His audacity intrigued Abi and the couple began chatting, soon discovering they had similar interests and humour. Timing was also on their side, as it transpired Julian’s wedding had been cancelled. As Abi puts it, “we had something in common... Julian had lost faith in women and I had lost all hope in men!”
But this wasn’t a relationship of desperate measures. After building up a friendship on Facebook, the pair plucked up the courage to meet in person at the local pub. “I agonised for days about whether to go or not,” says Abi. A last minute text from Julian restored her faith and she realised he was different to the men she had met before. “He sold himself to me right then,” smiles Abi. “It was like I had known him all my life (which technically I had). But I wasn’t looking for the man of my dreams.
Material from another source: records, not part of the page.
Lemma own_refreshFor n g m d :
  none saves (log n (trail d)) → Granted m (g_keyId g) g ∈ trail d →
  own n (refreshFor hash random n g) d (told (λ t d, t = random n 1 ∧ Saved n (hash (random n 1)) g ∈ trail d)).
Proof.
  intros Hn Hg. unfold refreshFor. cbn zeta. apply mcp_write. intros d1 H1 I1. cbn [fst snd]. split.
  - apply (guar_save hash_inj random_inj n d1 g m); [by rewrite (log_stays _ _ _ H1)|]. by eapply mcp_in; [eapply mcp_any|].
  - apply mcp_ok. intros d2 H2 _. split; [done|]. eapply mcp_in; [by eapply mcp_any|]. left.
Qed.
Lemma mcp_and_then {A B} n (p : act A) (k : A → act B) d (F : A → db → Prop) (G : B → db → Prop) :
  own n p d (told F) → (∀ a d', any d d' → inv d' → F a d' → own n (k a) d' (told G)) → own n (and_then p k) d (told G).
Proof. apply told_and_then. Qed.

(** The connection a code was exchanged for. *)
Definition connected (n : nat) (code verifier : option string) (t : tokens) d : Prop := ∃ c v id p at_,
  code = Some c ∧ verifier = Some v ∧ Connected n (hash c) id p v (hash (t_access t)) at_ (at_ + ACCESS_SECONDS * 1000) ∈ trail d ∧ t_scopes t = p_scopes p ∧
  ∃ g, Saved n (hash (t_refresh t)) g ∈ trail d ∧ grant_of id p g.
Lemma connect_ok n e ch p u v tok d row d' :
  run_alone (connect hash n e ch p u v tok) d = (Ok row, d') →
  let t := clock e 1 + ACCESS_SECONDS * 1000 in
  let k := Key (key_name (p_scopes p)) (hash tok) u (p_scopes p) true None (Some t) None in
  row = (e_id e, k) ∧ key_taken d (e_id e) (hash tok) = false ∧ d' = note (Connected n ch (e_id e) p v (hash tok) (clock e 1) t) (set_key (e_id e) k d).
Proof.
  unfold connect. rewrite run_read. destruct (users d !! u) as [a|]; [|done]. intros H. apply run_require in H as [_ H]. rewrite run_read in H.
  apply run_require in H as [_ H]. cbn zeta in H. rewrite run_statement in H. destruct (key_taken _ _ _); [done|]. injection H as <- <-. done.
Qed.
Lemma own_exchange n e c code v r h d : unlogged n d →
  own n (exchangeAuthorizationCode hash s256 random origin n e c code v r h) d (told (connected n (Some code) v)).
Proof.
  intros Hn. unfold exchangeAuthorizationCode, checkResource. apply mcp_require; intros _. apply mcp_stored. intros d1 H1 I1 x Hx.
  destruct x as [p|]; [|apply mcp_fail]. destruct Hx as [Hx|Hx]; [done|]. destruct (inv_code d1 I1 _ _ (eq_sym Hx)) as [Hap _]. cbn zeta.
  apply mcp_require; intros Hv. rewrite !andb_true_iff in Hv. destruct Hv as [[[[Hcl%bool_decide_eq_true _] Hv%bool_decide_eq_true] _] Hs%bool_decide_eq_true].
  destruct v as [v|]; [|by destruct Hv]. cbn in Hs. apply mcp_owner_pending. intros a d2 u H2 I2 Hu. apply mcp_take; [intros; apply mcp_fail|].
  intros d3 y H3 I3 Hy. cbn zeta. assert (log n (trail d3) = []) as Hn3 by (rewrite (log_stays _ _ _ H3), (log_stays _ _ _ H2); by eapply unlogged_later).
  assert (any d1 d3) as R3 by (etransitivity; by eapply mcp_any). pose proof (guar_take_code n d3 _ _ Hn3 Hy) as G3. split; [exact G3|].
  set (d4 := note _ (set_codes _ d3)) in *. assert (log n (trail d4) = [CodeTaken n (hash code)]) as Hn4 by (by apply log_cons).
  assert (any d1 d4) as R4 by by eapply mcp_next.
  apply mcp_require; intros _. rewrite Hu. cbn [default option_map from_option]. apply mcp_alone. intros d5 row d6 H5 I5 (-> & Htk & ->)%connect_ok. cbn [fst snd].
  assert (any d1 d5) as R5 by (etransitivity; [exact R4|by eapply mcp_any]).
  assert (log n (trail d5) = [CodeTaken n (hash code)]) as Hn5 by by rewrite (log_stays _ _ _ H5).
  pose proof (guar_connect n d5 (hash code) (e_id e) p u v (clock e 1) Hn5 (code_ok_any _ _ _ _ R5 Hap) Hu Hs Htk) as G5. split; [exact G5|].
  set (d7 := note _ (set_key _ _ d5)) in *. set (ev := Connected _ _ _ _ _ _ _ _) in *.
  assert (log n (trail d7) = [ev; CodeTaken n (hash code)]) as Hn7 by (by apply log_cons).
  set (g := Grant _ _ _ _ _ _ _ _). assert (grant_of (e_id e) p g) as Hg by (by split_and!).
  apply mcp_write. intros d8 H8 I8. cbn [fst snd]. assert (log n (trail d8) = [ev; CodeTaken n (hash code)]) as Hn8 by by rewrite (log_stays _ _ _ H8).
  pose proof (guar_grant n d8 (e_id e) g _ p v _ _ Hn8 Hg) as G8. split; [exact G8|]. set (d9 := note _ (set_grants _ d8)) in *.
  assert (log n (trail d9) = [Granted n (e_id e) g; ev; CodeTaken n (hash code)]) as Hn9 by (by apply log_cons).
  unfold record_audit. apply mcp_write. intros d10 H10 I10. cbn [fst snd]. set (d11 := match g_organizationId g with Some o => _ | None => _ end).
  assert (trail d11 = trail d10 ∧ guar n d10 d11) as [E11 G11].
  { unfold d11. destruct (g_organizationId g) as [o|]; [|split; [done|apply mcp_idle]]. destruct (_ && _); [|split; [done|apply mcp_idle]].
    split; [done|]. by apply guar_less. }
  split; [exact G11|]. clearbody d11. unfold refreshFor.
  assert (log n (trail d11) = [Granted n (e_id e) g; ev; CodeTaken n (hash code)]) as Hn11 by (rewrite E11, (log_stays _ _ _ H10); done).
  assert (∀ x, x ∈ [Granted n (e_id e) g; ev; CodeTaken n (hash code)] → x ∈ trail d11) as Hin by (intros x Hx'; by eapply log_in).
  eapply mcp_and_then; [apply (own_refreshFor n g n)|].
  - rewrite Hn11. by apply none_cons; split; [|apply none_cons; split; [|apply none_one]].
  - apply Hin. left.
  - intros t d12 H12 I12 [-> Hsv]. apply mcp_ok. intros d13 H13 _. exists code, v, (e_id e), p, (clock e 1). split_and!; [done..| |done|].
    + eapply mcp_in; [etransitivity; [exact H12|by eapply mcp_any]|]. apply Hin. right. left.
    + exists g. split; [|done]. eapply mcp_in; [by eapply mcp_any|exact Hsv].
Qed.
He just appeared and I knew after only a month that I preferred my life with Julian in it than without.” For Julian, meeting Abi was just as he imagined. “She still looked as beautiful as I remembered,” he recalls. “After talking all afternoon, I walked home with a skip in my step and we haven’t looked back since.”

Better together
So what do the pair feel it was that finally brought them together despite knowing each other a lifetime? “Timing is everything,” answers Abi. “We reconnected at the right time in our lives. With life experiences, and especially having a child, I was forced to come out of my shell, let my guard down and be the person I am today,” she explains. “Also, I think the healthy banter which started over Facebook has cemented the relationship we have now. Its amazing how shared experiences, can cement a foundation for lasting love. Also, I don’t think Julian would have been gutsy enough to say what he said to get the ball rolling face to face!”
“I believe fate kept us apart and brought us back together at the right time,” explains Julian. “After hitting it off on Facebook, meeting up seemed like the natural thing to do and from that first date, I knew that Abi was the one I wanted to spend the rest of my life with.”
The couple’s advice to others? With the month of love upon us, why not look a bit closer to home? Look up old friends online and see if that old friendship is worth a fresh look. If the rest of the world is anything to go by, Cupid may well be hanging up his bow and arrow any day now and leaving it to the Internet to play matchmaker.